» Task
Retrieve all lines below that have the string "subst".

» Recorded information
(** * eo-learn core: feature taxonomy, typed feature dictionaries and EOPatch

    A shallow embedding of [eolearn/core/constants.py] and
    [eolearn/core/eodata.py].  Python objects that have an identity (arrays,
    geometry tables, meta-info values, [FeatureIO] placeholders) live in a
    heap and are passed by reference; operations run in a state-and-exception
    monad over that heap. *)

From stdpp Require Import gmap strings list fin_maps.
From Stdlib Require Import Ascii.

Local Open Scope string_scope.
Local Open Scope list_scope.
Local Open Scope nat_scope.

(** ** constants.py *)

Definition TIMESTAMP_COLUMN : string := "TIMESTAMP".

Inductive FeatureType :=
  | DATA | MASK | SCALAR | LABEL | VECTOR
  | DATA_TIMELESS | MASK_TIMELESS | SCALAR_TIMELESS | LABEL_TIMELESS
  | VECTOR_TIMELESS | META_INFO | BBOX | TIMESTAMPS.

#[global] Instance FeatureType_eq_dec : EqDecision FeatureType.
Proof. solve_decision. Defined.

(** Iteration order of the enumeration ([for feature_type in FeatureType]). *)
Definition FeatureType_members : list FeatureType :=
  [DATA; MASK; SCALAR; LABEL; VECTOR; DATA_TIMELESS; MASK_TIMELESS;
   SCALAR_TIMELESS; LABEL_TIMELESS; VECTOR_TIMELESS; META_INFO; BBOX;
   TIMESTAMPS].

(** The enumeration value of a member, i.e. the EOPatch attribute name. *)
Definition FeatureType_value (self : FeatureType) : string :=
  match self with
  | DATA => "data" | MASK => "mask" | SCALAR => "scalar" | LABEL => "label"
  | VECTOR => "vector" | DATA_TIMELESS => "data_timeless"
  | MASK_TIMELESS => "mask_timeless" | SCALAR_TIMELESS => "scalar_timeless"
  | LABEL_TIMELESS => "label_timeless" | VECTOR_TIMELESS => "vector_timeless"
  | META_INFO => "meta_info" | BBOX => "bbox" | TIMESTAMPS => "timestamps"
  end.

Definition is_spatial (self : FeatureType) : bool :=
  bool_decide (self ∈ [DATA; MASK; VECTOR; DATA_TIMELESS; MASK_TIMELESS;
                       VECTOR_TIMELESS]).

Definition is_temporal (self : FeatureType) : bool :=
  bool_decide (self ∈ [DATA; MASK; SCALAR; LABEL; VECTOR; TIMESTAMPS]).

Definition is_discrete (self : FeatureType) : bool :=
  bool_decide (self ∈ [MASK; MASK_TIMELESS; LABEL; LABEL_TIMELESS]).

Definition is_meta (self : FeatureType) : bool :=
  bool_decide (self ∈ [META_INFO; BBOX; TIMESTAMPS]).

...

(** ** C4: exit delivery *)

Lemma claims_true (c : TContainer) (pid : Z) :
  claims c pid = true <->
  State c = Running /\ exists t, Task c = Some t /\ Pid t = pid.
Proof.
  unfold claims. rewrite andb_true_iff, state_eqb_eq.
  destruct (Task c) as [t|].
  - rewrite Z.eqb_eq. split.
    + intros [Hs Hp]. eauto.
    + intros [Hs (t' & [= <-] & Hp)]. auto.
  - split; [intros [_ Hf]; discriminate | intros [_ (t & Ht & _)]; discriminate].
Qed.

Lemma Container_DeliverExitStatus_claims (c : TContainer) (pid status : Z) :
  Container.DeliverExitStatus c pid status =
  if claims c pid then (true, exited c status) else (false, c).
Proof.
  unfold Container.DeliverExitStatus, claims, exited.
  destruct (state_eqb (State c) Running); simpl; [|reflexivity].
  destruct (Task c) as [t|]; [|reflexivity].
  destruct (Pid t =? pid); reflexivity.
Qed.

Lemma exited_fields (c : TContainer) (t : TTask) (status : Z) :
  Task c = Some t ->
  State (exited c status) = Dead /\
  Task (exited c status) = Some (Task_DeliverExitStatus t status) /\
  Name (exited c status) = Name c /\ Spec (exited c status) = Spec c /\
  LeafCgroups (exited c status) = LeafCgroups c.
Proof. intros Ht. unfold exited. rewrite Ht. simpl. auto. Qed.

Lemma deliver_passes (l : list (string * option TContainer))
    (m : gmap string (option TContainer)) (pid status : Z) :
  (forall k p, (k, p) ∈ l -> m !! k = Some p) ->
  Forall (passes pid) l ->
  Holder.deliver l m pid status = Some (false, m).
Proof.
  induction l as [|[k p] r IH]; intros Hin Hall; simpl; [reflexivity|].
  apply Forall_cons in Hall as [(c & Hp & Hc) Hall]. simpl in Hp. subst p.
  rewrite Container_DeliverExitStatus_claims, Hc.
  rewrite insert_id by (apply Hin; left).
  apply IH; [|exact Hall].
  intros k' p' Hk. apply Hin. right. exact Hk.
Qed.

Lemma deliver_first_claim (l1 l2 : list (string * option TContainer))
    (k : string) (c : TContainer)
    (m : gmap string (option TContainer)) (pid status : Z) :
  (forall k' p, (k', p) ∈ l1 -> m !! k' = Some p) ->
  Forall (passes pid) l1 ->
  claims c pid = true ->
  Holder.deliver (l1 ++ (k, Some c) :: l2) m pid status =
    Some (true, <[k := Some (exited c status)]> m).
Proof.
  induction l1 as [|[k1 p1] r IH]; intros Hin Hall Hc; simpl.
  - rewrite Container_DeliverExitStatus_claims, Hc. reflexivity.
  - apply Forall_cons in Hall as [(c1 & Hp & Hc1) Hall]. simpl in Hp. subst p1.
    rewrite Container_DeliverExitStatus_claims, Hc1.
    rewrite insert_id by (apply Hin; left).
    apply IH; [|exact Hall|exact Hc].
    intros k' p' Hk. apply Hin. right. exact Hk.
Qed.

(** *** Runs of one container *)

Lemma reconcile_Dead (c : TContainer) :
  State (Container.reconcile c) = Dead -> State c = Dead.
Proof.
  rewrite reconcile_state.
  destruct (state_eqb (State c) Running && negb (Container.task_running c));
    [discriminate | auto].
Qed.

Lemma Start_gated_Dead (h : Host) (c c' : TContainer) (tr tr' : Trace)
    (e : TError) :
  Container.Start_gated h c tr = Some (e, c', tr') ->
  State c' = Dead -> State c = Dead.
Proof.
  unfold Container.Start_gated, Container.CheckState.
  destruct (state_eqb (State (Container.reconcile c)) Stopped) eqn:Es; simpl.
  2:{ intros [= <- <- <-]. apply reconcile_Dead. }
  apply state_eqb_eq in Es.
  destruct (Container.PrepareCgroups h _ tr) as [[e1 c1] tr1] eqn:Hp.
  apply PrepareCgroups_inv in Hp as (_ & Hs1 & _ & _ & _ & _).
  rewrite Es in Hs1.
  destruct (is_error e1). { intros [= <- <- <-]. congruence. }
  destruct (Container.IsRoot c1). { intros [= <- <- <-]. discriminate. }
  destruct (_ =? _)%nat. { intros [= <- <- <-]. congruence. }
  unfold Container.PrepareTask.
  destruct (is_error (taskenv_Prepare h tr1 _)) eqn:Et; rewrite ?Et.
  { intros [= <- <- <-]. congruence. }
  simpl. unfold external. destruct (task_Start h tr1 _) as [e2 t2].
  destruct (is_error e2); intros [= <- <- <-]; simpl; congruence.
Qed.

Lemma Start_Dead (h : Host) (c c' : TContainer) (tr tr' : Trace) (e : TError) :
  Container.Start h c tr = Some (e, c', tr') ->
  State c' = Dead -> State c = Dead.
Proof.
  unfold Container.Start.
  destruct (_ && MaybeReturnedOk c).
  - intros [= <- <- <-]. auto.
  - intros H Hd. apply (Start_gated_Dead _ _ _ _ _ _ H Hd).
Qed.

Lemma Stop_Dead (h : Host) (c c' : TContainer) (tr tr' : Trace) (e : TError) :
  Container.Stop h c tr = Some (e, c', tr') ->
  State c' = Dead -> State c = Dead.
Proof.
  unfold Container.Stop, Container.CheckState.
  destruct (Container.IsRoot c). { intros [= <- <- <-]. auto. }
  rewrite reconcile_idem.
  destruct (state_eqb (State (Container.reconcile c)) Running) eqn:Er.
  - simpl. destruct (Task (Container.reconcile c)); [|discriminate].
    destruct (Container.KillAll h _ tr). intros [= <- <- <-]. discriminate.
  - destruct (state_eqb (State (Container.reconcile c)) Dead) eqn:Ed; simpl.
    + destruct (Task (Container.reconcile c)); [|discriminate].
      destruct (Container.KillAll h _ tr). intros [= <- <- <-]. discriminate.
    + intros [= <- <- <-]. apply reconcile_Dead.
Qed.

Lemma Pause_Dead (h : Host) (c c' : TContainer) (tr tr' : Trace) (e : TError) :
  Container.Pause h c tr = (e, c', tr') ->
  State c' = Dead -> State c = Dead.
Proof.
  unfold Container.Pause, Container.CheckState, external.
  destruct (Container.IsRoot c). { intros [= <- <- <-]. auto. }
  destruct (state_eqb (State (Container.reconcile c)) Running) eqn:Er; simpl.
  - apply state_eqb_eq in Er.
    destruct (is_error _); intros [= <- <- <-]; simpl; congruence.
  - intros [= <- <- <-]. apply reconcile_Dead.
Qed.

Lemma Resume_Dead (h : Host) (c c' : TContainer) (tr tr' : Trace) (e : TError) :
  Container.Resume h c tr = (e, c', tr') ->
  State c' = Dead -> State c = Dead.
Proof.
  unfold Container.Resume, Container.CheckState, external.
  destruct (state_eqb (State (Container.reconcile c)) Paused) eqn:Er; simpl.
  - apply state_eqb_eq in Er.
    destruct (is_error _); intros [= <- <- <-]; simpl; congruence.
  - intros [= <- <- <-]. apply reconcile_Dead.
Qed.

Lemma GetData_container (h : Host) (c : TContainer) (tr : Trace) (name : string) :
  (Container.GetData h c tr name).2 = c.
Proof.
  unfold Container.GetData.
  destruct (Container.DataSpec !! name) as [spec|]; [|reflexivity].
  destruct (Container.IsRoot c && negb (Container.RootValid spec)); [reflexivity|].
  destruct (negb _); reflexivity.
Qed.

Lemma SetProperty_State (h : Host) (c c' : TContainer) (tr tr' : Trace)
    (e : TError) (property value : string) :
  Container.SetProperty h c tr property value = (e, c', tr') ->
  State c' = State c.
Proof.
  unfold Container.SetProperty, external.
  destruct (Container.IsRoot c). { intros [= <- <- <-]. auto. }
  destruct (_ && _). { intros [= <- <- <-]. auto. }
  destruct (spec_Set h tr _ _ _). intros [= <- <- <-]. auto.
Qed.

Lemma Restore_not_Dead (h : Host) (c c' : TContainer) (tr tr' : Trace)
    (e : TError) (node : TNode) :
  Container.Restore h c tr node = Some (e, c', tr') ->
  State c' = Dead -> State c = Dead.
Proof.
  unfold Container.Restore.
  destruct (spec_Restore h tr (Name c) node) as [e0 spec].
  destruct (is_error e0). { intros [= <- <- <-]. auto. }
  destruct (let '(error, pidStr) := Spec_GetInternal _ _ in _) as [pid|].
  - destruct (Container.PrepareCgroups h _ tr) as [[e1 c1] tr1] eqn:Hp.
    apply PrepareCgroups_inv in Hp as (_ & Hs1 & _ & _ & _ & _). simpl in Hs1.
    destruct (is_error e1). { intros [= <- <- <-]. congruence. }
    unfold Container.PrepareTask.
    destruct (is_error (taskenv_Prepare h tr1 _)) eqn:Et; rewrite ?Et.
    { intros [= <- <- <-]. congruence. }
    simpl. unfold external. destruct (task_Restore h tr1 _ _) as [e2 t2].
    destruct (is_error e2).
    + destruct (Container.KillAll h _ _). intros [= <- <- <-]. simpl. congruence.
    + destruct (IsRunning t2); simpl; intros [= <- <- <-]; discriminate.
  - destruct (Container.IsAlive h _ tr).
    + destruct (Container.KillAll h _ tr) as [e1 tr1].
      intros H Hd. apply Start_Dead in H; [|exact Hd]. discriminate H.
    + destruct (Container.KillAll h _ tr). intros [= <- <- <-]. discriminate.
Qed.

---

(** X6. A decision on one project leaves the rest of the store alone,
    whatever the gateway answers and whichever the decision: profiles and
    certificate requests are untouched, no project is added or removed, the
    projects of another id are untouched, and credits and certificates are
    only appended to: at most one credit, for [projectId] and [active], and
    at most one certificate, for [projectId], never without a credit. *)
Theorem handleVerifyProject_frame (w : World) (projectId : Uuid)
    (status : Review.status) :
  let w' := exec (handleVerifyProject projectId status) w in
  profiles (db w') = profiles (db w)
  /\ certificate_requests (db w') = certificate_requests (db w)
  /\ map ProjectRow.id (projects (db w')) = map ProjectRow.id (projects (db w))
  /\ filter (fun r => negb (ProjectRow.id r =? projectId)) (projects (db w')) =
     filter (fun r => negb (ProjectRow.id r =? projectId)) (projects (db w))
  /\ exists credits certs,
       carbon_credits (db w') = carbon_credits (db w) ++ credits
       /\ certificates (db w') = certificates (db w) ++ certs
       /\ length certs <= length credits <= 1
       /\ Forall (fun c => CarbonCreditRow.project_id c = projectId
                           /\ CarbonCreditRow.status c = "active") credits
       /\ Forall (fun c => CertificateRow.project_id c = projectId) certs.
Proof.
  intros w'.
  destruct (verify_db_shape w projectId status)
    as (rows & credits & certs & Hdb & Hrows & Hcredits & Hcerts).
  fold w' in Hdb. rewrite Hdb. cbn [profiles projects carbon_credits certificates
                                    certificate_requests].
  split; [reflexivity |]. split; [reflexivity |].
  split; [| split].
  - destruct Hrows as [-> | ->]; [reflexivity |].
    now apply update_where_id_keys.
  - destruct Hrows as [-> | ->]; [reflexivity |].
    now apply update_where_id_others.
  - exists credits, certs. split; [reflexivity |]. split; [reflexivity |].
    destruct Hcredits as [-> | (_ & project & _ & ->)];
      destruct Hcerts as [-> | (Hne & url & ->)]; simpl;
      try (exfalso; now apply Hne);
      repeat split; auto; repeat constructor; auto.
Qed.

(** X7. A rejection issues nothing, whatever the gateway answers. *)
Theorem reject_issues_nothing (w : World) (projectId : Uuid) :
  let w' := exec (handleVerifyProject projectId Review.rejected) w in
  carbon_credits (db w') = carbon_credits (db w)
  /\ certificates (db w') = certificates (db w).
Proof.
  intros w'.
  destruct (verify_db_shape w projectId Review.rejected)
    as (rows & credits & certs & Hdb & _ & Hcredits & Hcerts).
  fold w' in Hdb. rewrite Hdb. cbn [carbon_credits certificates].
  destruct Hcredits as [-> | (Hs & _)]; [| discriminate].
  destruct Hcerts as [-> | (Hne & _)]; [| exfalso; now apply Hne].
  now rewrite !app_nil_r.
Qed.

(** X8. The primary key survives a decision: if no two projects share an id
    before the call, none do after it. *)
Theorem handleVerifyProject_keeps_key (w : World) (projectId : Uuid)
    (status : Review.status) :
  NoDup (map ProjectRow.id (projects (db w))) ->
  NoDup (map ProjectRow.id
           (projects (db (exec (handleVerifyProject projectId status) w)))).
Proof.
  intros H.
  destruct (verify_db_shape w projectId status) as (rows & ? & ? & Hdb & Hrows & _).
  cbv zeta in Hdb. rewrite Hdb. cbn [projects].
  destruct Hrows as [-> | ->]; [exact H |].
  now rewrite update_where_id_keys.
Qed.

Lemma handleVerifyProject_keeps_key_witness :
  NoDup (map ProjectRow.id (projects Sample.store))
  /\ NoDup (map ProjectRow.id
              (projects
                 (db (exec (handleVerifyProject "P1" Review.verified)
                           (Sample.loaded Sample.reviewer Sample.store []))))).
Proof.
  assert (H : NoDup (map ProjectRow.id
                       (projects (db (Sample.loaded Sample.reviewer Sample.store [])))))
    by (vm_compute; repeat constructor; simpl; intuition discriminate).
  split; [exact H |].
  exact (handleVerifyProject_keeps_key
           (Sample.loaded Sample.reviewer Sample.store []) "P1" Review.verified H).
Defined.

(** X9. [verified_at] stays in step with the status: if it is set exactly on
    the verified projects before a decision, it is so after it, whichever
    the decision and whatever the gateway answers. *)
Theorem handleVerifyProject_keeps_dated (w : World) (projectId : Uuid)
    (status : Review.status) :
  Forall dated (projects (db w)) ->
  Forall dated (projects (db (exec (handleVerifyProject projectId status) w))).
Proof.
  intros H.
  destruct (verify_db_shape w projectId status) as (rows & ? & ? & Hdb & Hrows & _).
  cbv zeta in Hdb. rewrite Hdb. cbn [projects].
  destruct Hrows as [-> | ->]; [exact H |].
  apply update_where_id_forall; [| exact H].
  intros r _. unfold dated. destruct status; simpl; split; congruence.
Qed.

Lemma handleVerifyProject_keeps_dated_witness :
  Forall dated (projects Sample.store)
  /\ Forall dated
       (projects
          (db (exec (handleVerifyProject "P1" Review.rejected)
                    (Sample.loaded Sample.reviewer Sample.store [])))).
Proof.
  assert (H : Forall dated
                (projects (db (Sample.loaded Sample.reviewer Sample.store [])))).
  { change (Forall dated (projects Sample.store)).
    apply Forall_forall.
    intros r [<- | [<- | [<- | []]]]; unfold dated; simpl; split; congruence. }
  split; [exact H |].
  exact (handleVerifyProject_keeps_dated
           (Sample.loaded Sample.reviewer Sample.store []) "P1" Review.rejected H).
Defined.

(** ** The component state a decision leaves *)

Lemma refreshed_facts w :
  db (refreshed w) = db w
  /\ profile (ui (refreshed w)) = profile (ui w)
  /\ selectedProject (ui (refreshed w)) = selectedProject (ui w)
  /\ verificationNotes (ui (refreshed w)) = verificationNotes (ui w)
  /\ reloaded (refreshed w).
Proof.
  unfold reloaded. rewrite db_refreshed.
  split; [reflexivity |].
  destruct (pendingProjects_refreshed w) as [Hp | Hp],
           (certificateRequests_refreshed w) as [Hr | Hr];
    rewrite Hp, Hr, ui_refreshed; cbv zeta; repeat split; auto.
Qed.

» Task result
  apply Forall_cons in Hall as [(c & Hp & Hc) Hall]. simpl in Hp. subst p.
  - apply Forall_cons in Hall as [(c1 & Hp & Hc1) Hall]. simpl in Hp. subst p1.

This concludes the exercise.